#### Problem to solve:
Beneath this line are the data; copy exactly the part of them that opens with the line containing "record-only publication) and" and closes with the line containing "ev_deduplicated : bool;", and only that part.

───── Information given ─────

(* ===== verification/EventLog.v ===== *)
(** The event journal: rows, and what is computed for a row
    ([src/lib/db-writer.ts], [src/lib/artifacts.ts], tables in
    [src/lib/db/schema.ts], the hidden fields of [src/app/core/events/bus.ts]).

    A JSON column or file holds the value it encodes; its text, where lengths and
    digests are taken, is [JSON_stringify] of that value. *)
From S2P Require Import Prelude Json TaskState TaskTree Transaction ResourceStore Approval Conditions Records TaskEvents.
From S2P Require Import TaskContract EventEnvelope.

Module EventLog.
Import Conditions TaskEvents TaskContract EventEnvelope.

(** ** Events *)

Record EventTaskEmissionFence : Type := mkFence {
  fn_appId : string;
  fn_taskId : string;
  fn_taskGeneration : Z;
  fn_attemptId : string;
  fn_localKey : string }.

Inductive DeliveryRoute : Type := direct | noop.

#[export] Instance DeliveryRoute_eq_dec : EqDecision DeliveryRoute.
Proof. solve_decision. Defined.

Record DeliveryResult : Type := mkDelivery {
  dr_by : string;
  dr_route : option DeliveryRoute;
  dr_note : option string;
  dr_appAdmission : bool }.

(** An event object: its fields, the hidden fields of its producer (the fence of
    a Task emission, the marks of trusted ingress, of the event interface and of
    record-only publication) and those the writer and the bus attach.
    [ev_undefinedTarget] are the fields its [target] has with the value
    [undefined]: they are not part of the JSON, but a spread copies them. *)
Record AgentEvent : Type := mkEvent {
  ev_fields : obj json;
  ev_fence : option EventTaskEmissionFence;
  ev_ingressSource : option string;
  ev_interfaceInput : bool;
  ev_recordOnly : bool;
  ev_undefinedTarget : list string;
  ev_rowId : option Z;
  ev_deduplicated : bool;
  ev_redelivery : bool;
  ev_appRedelivery : bool;
  ev_delivery : option DeliveryResult }.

─────

#### Answer to the exercise:
    record-only publication) and those the writer and the bus attach.
    [ev_undefinedTarget] are the fields its [target] has with the value
    [undefined]: they are not part of the JSON, but a spread copies them. *)
Record AgentEvent : Type := mkEvent {
  ev_fields : obj json;
  ev_fence : option EventTaskEmissionFence;
  ev_ingressSource : option string;
  ev_interfaceInput : bool;
  ev_recordOnly : bool;
  ev_undefinedTarget : list string;
  ev_rowId : option Z;
  ev_deduplicated : bool;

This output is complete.